| HOW TO COMPLETE THIS TASK |
Which lines of the data contain the string "refused"? Copy every one of them.

Stored data:

····················

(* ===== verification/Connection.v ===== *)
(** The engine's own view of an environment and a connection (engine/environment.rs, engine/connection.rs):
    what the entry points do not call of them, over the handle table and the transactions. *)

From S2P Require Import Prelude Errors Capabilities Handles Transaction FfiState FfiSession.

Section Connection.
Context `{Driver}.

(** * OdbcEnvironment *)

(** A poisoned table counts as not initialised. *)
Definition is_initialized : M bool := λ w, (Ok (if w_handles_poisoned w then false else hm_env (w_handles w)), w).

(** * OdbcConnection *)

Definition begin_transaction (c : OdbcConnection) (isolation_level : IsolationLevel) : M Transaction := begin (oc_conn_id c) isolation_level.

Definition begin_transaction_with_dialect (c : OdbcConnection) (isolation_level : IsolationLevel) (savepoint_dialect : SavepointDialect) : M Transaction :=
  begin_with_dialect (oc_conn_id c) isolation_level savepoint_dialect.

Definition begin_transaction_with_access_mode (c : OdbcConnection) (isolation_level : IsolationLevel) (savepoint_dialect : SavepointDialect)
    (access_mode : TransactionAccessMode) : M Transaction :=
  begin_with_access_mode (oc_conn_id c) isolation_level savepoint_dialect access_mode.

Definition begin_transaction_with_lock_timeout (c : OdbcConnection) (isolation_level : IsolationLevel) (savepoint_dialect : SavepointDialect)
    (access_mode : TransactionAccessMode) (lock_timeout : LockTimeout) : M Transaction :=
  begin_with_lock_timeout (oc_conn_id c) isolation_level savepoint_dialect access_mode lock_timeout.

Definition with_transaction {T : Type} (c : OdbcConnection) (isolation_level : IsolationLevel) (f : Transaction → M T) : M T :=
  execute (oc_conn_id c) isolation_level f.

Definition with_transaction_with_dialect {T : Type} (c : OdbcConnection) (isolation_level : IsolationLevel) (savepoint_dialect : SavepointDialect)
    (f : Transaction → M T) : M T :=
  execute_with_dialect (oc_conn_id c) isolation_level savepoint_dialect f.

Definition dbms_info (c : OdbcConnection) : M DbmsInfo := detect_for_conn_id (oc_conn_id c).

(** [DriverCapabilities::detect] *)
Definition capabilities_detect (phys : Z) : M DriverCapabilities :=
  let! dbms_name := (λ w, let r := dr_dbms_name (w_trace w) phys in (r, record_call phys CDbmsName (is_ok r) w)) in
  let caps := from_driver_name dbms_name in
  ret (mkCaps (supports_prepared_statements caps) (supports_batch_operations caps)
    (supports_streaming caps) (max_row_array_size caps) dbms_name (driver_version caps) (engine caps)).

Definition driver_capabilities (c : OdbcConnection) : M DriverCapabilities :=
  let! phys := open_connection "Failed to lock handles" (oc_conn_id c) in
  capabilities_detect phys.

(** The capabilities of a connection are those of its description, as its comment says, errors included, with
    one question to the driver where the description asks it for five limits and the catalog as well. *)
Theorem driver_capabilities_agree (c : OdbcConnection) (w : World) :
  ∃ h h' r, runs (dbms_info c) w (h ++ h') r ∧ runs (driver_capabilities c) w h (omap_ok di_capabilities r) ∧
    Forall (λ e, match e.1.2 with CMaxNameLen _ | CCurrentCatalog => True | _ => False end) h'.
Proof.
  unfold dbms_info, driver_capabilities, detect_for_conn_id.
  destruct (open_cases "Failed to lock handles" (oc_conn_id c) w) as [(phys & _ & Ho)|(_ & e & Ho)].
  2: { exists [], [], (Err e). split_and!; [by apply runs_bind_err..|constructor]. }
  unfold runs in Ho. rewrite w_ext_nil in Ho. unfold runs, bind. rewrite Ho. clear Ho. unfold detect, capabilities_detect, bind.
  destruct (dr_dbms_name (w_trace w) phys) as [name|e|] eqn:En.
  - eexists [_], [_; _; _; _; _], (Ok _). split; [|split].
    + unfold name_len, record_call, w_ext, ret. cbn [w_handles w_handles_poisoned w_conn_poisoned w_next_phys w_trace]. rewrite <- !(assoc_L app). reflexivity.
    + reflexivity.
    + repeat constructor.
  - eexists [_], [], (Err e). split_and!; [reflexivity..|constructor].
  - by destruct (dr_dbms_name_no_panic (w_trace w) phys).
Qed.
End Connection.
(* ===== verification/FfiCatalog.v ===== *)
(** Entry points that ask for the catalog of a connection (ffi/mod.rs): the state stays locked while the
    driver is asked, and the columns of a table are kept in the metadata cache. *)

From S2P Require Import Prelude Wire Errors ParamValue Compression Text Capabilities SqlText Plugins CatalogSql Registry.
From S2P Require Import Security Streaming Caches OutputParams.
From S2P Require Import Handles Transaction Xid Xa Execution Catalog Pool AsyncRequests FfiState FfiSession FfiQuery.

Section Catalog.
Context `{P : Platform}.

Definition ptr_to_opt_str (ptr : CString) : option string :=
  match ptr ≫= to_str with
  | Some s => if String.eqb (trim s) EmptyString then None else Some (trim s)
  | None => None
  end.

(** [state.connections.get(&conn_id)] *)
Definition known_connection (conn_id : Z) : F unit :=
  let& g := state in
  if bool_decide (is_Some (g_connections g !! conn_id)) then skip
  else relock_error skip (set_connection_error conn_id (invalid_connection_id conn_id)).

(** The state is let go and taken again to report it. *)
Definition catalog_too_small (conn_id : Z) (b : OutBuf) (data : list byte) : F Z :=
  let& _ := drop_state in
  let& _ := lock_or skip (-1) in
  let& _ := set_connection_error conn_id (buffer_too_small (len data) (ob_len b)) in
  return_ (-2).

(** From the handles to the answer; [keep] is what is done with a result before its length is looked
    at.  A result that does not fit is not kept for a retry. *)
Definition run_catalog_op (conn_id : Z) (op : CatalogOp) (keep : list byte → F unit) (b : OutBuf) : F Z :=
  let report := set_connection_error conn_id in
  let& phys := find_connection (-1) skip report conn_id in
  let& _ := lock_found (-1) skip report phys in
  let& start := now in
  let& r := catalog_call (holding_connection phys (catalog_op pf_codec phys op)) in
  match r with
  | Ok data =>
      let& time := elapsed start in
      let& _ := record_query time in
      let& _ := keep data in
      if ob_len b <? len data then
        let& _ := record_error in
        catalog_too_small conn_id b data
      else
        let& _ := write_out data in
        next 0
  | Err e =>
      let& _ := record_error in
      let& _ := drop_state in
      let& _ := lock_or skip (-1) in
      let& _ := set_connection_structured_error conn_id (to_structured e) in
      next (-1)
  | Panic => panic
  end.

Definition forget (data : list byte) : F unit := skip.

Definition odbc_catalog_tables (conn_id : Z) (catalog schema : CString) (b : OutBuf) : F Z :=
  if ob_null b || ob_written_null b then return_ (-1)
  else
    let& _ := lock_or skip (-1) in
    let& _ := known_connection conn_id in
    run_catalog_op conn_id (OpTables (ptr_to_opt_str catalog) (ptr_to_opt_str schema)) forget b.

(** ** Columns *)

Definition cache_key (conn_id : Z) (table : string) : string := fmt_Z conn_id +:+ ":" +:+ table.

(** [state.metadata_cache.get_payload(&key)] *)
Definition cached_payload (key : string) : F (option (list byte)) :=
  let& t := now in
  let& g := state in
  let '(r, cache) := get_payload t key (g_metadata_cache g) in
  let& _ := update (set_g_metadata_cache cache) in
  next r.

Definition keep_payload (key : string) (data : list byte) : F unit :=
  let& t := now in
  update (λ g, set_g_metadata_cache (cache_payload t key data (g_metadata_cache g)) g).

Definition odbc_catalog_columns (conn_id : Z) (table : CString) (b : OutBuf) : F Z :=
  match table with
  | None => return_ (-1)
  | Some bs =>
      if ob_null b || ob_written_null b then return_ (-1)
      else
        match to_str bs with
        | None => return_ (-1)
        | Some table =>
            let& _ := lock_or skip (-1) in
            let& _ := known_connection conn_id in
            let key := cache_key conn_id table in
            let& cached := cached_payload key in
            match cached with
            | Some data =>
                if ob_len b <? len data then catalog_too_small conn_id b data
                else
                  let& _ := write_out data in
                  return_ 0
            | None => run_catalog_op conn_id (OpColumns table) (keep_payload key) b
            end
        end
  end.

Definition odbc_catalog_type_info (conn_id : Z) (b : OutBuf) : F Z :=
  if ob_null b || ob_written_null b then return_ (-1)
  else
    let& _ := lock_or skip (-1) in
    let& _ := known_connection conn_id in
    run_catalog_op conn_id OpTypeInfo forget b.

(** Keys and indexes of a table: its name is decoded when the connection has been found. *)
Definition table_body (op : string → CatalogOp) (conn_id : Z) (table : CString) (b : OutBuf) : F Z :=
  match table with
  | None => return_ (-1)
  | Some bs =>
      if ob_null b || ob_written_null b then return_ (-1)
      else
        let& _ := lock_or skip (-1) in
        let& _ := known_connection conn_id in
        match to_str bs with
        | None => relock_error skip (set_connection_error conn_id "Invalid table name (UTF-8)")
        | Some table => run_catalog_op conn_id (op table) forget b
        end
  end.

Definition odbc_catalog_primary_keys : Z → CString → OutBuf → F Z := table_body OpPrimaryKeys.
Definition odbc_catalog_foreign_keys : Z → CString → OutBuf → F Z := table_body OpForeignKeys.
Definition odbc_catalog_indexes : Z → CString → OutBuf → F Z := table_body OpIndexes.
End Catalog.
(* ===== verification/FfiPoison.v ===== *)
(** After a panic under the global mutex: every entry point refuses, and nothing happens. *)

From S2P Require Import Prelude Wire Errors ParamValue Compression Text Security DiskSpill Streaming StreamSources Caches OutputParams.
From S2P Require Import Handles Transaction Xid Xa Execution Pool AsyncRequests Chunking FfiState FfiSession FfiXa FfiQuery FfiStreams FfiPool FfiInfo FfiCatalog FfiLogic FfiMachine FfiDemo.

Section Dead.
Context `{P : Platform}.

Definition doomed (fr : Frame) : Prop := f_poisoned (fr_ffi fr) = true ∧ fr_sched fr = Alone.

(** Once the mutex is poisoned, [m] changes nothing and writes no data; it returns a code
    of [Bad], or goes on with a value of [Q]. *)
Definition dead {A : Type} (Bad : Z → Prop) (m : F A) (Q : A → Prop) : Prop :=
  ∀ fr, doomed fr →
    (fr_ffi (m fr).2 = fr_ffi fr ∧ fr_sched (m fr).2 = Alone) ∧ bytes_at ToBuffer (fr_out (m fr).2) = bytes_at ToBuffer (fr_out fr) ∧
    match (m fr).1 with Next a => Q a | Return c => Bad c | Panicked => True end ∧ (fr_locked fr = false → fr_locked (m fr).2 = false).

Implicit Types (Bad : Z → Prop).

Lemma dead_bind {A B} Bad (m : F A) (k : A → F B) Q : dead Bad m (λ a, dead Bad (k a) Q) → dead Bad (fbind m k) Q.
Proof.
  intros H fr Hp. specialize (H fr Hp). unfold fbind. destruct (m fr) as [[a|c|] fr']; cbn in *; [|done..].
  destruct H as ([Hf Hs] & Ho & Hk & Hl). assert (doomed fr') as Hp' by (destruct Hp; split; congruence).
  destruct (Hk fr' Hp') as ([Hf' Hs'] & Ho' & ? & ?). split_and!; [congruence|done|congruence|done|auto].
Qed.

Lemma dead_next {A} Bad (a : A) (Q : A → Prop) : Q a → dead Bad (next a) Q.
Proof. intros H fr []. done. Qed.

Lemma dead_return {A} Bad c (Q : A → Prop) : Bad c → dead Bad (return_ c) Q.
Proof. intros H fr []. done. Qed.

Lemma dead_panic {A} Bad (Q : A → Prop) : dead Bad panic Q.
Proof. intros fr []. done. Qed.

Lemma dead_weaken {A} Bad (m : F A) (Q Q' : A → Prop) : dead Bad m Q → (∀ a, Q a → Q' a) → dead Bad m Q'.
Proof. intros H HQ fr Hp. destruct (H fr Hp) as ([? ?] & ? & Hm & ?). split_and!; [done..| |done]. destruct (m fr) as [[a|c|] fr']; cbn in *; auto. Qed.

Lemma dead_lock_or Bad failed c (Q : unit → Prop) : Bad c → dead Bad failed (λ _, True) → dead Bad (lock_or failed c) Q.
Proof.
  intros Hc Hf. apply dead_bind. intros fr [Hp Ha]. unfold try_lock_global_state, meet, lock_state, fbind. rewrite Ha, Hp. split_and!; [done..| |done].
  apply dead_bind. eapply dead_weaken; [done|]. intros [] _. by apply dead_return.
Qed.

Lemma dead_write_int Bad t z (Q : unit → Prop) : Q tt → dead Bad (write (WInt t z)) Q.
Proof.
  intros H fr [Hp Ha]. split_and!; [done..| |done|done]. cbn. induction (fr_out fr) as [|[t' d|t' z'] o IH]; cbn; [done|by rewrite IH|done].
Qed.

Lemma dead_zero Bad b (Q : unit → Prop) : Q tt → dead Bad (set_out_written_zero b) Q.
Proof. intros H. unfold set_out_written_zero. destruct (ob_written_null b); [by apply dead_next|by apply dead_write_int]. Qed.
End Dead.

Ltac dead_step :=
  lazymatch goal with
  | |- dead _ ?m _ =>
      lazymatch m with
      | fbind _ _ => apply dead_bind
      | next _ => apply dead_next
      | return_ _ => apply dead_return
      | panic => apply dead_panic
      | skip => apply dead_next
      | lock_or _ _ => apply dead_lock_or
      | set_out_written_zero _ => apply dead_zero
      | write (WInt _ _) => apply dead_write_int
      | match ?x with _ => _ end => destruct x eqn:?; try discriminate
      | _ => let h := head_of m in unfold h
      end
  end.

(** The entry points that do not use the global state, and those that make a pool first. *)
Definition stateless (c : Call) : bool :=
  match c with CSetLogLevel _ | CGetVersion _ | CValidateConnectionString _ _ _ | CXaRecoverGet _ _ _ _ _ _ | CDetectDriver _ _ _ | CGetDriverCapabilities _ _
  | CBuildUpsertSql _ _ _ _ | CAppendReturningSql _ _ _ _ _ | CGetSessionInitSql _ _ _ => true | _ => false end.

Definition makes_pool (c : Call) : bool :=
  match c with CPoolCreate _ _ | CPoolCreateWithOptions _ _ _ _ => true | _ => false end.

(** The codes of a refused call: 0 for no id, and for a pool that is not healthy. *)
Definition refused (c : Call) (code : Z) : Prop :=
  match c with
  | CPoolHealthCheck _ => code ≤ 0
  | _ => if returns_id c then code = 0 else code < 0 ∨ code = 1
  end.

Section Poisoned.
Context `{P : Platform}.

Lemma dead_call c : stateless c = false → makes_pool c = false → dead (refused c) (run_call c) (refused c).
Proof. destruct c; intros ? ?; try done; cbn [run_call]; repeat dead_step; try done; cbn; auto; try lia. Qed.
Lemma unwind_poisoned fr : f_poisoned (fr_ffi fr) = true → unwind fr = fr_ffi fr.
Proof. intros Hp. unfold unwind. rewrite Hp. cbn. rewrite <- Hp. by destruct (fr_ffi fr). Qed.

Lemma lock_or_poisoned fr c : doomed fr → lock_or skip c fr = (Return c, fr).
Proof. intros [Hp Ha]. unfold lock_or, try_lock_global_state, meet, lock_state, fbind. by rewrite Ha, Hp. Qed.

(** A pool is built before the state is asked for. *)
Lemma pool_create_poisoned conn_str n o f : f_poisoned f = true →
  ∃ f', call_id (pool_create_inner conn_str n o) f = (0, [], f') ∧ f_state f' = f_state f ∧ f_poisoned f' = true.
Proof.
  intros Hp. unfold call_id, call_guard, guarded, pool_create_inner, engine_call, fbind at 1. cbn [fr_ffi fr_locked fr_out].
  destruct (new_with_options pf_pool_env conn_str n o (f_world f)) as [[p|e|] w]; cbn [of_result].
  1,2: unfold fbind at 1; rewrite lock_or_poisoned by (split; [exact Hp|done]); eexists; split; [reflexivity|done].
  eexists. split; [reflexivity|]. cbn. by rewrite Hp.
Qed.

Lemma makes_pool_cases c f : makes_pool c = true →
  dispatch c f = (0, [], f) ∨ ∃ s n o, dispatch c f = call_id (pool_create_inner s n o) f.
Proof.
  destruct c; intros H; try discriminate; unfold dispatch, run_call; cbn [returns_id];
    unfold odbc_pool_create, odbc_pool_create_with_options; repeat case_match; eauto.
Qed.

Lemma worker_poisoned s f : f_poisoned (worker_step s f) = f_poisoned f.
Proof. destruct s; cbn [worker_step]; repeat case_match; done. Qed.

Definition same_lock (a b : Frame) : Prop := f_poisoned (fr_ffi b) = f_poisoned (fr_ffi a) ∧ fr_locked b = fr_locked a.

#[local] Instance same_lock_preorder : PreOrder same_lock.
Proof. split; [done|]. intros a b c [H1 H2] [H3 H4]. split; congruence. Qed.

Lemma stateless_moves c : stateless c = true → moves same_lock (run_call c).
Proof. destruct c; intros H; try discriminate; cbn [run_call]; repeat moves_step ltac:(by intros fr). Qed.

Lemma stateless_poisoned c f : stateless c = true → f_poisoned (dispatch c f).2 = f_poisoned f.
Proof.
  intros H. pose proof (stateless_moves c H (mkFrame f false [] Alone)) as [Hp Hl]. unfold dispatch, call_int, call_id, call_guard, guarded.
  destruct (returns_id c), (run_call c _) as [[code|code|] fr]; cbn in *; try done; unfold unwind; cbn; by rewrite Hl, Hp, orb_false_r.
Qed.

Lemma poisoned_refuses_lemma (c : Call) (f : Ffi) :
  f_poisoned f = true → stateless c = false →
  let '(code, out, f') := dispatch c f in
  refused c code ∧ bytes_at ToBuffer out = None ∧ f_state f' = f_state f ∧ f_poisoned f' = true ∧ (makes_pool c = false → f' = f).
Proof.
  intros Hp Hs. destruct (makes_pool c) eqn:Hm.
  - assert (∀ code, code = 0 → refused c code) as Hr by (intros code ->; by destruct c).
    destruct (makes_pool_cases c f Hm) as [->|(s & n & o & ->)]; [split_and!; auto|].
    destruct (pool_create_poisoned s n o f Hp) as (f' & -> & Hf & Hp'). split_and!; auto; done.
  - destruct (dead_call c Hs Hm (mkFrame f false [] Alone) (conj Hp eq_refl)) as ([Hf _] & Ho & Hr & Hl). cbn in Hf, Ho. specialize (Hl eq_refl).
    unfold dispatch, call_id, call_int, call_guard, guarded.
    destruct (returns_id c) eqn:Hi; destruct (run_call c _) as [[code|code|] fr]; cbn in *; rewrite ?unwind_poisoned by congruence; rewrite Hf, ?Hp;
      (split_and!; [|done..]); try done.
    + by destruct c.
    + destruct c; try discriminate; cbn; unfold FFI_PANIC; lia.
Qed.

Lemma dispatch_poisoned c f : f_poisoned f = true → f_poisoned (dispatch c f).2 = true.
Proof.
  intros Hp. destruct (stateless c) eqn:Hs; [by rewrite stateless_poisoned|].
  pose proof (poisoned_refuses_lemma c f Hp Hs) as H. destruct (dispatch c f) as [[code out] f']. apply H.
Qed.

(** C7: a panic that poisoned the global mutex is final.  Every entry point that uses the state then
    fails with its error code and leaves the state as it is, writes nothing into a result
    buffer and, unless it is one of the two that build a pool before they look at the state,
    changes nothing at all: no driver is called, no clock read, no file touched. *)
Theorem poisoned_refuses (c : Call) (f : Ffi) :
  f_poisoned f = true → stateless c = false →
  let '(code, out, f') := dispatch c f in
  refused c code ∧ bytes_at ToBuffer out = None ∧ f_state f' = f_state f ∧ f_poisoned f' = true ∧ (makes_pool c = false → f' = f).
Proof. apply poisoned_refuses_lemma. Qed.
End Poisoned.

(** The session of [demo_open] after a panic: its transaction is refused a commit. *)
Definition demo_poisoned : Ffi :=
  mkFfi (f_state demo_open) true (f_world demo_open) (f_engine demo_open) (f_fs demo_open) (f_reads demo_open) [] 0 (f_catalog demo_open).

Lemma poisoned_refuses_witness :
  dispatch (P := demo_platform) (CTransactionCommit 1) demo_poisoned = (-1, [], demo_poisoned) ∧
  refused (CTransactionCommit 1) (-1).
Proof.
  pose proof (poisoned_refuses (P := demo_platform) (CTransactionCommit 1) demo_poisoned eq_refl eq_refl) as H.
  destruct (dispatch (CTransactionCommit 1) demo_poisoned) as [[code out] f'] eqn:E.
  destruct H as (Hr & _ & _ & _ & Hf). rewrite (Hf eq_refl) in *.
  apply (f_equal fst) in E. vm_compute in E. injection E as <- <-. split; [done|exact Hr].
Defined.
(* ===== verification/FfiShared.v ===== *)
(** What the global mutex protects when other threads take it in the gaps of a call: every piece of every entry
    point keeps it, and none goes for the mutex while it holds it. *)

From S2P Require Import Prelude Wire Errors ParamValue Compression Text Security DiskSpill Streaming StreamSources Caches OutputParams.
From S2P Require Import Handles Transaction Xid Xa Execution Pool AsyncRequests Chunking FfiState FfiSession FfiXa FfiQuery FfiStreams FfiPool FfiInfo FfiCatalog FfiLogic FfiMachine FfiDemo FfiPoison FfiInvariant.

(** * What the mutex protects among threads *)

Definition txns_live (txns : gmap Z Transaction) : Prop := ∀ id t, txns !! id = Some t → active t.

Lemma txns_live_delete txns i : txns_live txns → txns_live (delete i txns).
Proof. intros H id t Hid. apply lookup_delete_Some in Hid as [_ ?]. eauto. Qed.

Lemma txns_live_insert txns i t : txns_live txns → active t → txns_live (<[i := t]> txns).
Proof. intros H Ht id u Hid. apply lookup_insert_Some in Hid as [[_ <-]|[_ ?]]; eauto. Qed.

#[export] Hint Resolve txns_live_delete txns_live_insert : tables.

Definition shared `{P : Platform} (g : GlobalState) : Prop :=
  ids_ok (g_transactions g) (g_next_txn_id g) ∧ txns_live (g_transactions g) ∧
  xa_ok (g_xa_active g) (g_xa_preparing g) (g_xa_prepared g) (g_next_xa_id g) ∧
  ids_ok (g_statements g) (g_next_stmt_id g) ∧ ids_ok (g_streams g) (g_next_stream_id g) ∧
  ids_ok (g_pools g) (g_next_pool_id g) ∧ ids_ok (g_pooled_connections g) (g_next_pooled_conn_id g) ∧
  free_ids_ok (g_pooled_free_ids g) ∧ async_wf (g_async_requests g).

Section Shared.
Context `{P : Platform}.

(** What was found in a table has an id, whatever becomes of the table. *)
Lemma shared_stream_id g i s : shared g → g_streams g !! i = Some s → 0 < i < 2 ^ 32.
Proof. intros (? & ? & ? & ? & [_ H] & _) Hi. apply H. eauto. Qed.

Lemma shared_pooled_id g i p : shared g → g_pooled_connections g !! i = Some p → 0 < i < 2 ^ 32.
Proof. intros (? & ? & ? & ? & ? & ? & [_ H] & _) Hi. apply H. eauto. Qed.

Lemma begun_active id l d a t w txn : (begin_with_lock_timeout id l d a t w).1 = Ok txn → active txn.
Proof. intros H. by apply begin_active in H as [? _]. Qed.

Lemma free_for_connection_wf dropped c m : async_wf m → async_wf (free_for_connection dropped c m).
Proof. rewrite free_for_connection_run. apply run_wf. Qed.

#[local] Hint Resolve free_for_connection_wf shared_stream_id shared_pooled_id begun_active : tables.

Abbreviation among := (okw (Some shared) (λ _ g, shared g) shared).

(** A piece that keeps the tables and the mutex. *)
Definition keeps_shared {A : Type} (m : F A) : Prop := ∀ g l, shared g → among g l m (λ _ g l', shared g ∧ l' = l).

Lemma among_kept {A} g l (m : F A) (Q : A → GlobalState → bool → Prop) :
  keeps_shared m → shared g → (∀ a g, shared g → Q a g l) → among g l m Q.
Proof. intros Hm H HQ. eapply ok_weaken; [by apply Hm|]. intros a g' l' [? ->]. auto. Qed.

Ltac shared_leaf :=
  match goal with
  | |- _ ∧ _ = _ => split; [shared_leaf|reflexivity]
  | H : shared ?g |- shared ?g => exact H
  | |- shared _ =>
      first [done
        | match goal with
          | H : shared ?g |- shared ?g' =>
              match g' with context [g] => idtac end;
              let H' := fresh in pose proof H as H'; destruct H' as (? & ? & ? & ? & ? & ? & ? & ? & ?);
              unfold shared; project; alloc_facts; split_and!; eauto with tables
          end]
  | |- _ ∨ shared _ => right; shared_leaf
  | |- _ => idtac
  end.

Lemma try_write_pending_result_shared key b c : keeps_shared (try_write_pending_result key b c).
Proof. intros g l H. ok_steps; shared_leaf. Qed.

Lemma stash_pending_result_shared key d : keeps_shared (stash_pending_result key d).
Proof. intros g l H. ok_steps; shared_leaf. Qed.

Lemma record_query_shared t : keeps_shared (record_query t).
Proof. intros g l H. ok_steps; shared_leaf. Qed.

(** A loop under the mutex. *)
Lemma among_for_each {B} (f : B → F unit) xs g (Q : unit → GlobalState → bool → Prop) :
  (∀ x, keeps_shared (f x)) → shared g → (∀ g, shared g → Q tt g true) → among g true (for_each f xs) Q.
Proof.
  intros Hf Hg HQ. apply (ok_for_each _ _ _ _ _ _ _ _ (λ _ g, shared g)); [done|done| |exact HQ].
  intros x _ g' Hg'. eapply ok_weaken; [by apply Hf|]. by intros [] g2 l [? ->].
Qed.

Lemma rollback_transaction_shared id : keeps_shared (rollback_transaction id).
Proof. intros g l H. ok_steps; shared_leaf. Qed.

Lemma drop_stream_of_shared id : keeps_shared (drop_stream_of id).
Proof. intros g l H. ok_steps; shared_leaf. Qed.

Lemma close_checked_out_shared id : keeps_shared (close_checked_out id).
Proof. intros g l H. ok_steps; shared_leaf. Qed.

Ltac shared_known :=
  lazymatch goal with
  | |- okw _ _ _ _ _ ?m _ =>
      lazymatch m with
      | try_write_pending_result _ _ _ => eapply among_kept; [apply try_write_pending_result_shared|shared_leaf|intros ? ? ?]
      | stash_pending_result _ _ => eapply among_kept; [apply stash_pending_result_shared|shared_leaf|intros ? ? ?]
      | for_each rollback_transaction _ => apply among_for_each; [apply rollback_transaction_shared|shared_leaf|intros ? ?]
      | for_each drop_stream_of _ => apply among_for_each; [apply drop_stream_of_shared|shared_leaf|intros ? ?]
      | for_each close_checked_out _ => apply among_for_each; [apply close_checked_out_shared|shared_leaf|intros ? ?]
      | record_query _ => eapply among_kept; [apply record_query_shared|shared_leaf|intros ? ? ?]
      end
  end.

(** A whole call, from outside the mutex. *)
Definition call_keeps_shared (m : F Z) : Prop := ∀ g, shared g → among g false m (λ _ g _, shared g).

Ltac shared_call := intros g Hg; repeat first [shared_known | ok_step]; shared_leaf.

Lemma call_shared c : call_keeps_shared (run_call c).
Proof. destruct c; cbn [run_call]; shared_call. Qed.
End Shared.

····················

| WRITTEN ANSWER |
(** The codes of a refused call: 0 for no id, and for a pool that is not healthy. *)
Definition refused (c : Call) (code : Z) : Prop :=
Lemma dead_call c : stateless c = false → makes_pool c = false → dead (refused c) (run_call c) (refused c).
  refused c code ∧ bytes_at ToBuffer out = None ∧ f_state f' = f_state f ∧ f_poisoned f' = true ∧ (makes_pool c = false → f' = f).
  - assert (∀ code, code = 0 → refused c code) as Hr by (intros code ->; by destruct c).
  refused c code ∧ bytes_at ToBuffer out = None ∧ f_state f' = f_state f ∧ f_poisoned f' = true ∧ (makes_pool c = false → f' = f).
(** The session of [demo_open] after a panic: its transaction is refused a commit. *)
  refused (CTransactionCommit 1) (-1).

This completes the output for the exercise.